Lemma reads_binop op a b :
  mem_str op ("and" :: "or" :: cmpOps) = true → printable a = true → printable b = true →
  reads a → reads b → reads (binOpNode op a b).
Proof.
  intros Hop Ha Hb IHa IHb k rest Hk Hlp. cbn [show app].
  cbn [show length] in Hk. rewrite length_app in Hk. cbn [length] in Hk. rewrite length_app in Hk.
  cbn [length] in Hk. rewrite <-app_assoc. cbn [app]. rewrite <-app_assoc. cbn [app].
  apply parsePrimary_lp. destruct k as [|k]; [lia|]. cbn [parseDisj].
  assert (Hpa : ∀ r, t_kind (peek r) ≠ tokLP → parsePrimary (parseDisj k) (show a ++ r) = Ok (a, r))
    by (intros r Hr; apply IHa; [lia|done]).
  assert (Hpb : ∀ r, t_kind (peek r) ≠ tokLP → parsePrimary (parseDisj k) (show b ++ r) = Ok (b, r))
    by (intros r Hr; apply IHb; [lia|done]).
  assert (Hend : ∀ v, is_op v (Tok tokRP ")") = false) by done.
  change ((op =s? "and") || ((op =s? "or") || mem_str op cmpOps) = true) in Hop.
  unfold parseDisj_body, parseConj, parseCmp at 1.
  rewrite parseUnary_show by (done || auto). cbn [rbind peek tail t_val].
  change (is_kind tokOp (Tok tokOp op)) with true. cbn [andb].
  destruct (mem_str op cmpOps) eqn:Hcmp.
  { rewrite parseUnary_show by (done || auto). done. }
  rewrite orb_false_r in Hop. apply orb_true_iff in Hop as [->%String.eqb_eq| ->%String.eqb_eq].
  - cbn [rbind conj_loop length peek]. change (is_op "and" (Tok tokOp "and")) with true. cbn [tail].
    rewrite parseCmp_show by (done || auto). done.
  - cbn [rbind conj_loop length peek]. change (is_op "and" (Tok tokOp "or")) with false. cbv iota.
    cbn [rbind disj_loop length peek]. change (is_op "or" (Tok tokOp "or")) with true. cbn [tail].
    rewrite parseConj_show by (done || auto). done.
Qed.

Lemma reads_not n : printable n = true → reads n → reads (notNode n).
Proof.
  intros Hn IH k rest Hk Hlp. cbn [show app]. cbn [show length] in Hk. rewrite length_app in Hk.
  cbn [length] in Hk. rewrite <-app_assoc. cbn [app].
  apply parsePrimary_lp. destruct k as [|k]; [lia|]. cbn [parseDisj].
  assert (Hu : parseUnary (parseDisj k) (Tok tokOp "not" :: show n ++ Tok tokRP ")" :: rest)
               = Ok (notNode n, Tok tokRP ")" :: rest)).
  { unfold parseUnary. cbn [peek tail]. change (is_op "not" (Tok tokOp "not")) with true.
    rewrite IH; [done|lia|done]. }
  unfold parseDisj_body, parseConj, parseCmp at 1. by rewrite Hu.
Qed.

Lemma reads_call f args :
  forallb printable args = true → Forall reads args → reads (callNode f args).
Proof.
  intros Hp Hr k rest Hk Hlp. cbn [show app] in *.
  cbn [length] in Hk. rewrite length_app in Hk. cbn [length] in Hk. rewrite <-app_assoc. cbn [app].
  unfold parsePrimary. cbn [next peek tail t_kind t_val]. change (is_kind tokLP _) with true. cbv iota.
  destruct args as [|a args].
  { done. }
  assert (Hst : is_kind tokRP (peek (commas (map show (a :: args)) ++ Tok tokRP ")" :: rest)) = false).
  { simpl in Hp. apply andb_true_iff in Hp as [Ha _]. destruct args as [|a' args].
    - apply (show_starts a _ Ha).
    - change (commas (map show (a :: a' :: args))) with
        (show a ++ Tok tokComma "," :: commas (map show (a' :: args))).
      rewrite <-app_assoc. apply (show_starts a _ Ha). }
  rewrite Hst. rewrite args_loop_show; [done|done|done|done|lia|].
  rewrite length_app.
  pose proof (commas_length show (a :: args)
    ltac:(intros; apply show_nonempty; by eapply forallb_elem)). cbn [length] in *. lia.
Qed.

Lemma reads_lit v : lit_ok v = true → reads (literalNode (Some v)).
Proof.
  intros Hv k rest Hk Hlp. unfold parsePrimary. destruct v as [s|n|b|l]; try done.
  - cbn [show show_lit show_atom app next peek tail t_kind t_val]. by rewrite atoi_err_itoa.
  - cbn [show show_lit app]. rewrite <-app_assoc. cbn [app next peek tail t_kind].
    destruct l as [|v l]; [done|]. simpl in Hv.
    unfold parseList.
    assert (Hst : is_kind tokRB (peek (commas (map show_atom (v :: l)) ++ Tok tokRB "]" :: rest)) = false).
    { apply andb_true_iff in Hv as [Hv _]. by destruct v, l. }
    rewrite Hst. rewrite list_loop_show; [done|done|done|].
    rewrite length_app. cbn [length].
    pose proof (commas_length show_atom (v :: l)) as Hc. etrans; [apply Hc|lia].
    intros a Ha. apply (forallb_elem atom_ok (v :: l)) in Ha; [|exact Hv]. by destruct a.
Qed.

Lemma reads_printable n : printable n = true → reads n.
Proof.
  induction n as [v|x|op a b IHa IHb|n IH|f args IH] using node_rect'; cbn [printable].
  - destruct v; [apply reads_lit|done].
  - intros _ k rest _ Hlp. unfold parsePrimary. cbn [show app next peek tail t_kind].
    unfold is_kind. by rewrite bool_decide_false.
  - intros [[Hop Ha]%andb_true_iff Hb]%andb_true_iff. apply reads_binop; auto.
  - intros Hn. apply reads_not; auto.
  - intros [_ Hargs]%andb_true_iff. apply reads_call; [done|].
    induction IH as [|a args Ha _ IHargs]; [constructor|].
    simpl in Hargs. apply andb_true_iff in Hargs as [Hpa Hargs]. constructor; auto.
Qed.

***

Look through the entries above and copy each line that has "simpl" in it.

ANSWER FOR THE TASK:
  { simpl in Hp. apply andb_true_iff in Hp as [Ha _]. destruct args as [|a' args].
    destruct l as [|v l]; [done|]. simpl in Hv.
    simpl in Hargs. apply andb_true_iff in Hargs as [Hpa Hargs]. constructor; auto.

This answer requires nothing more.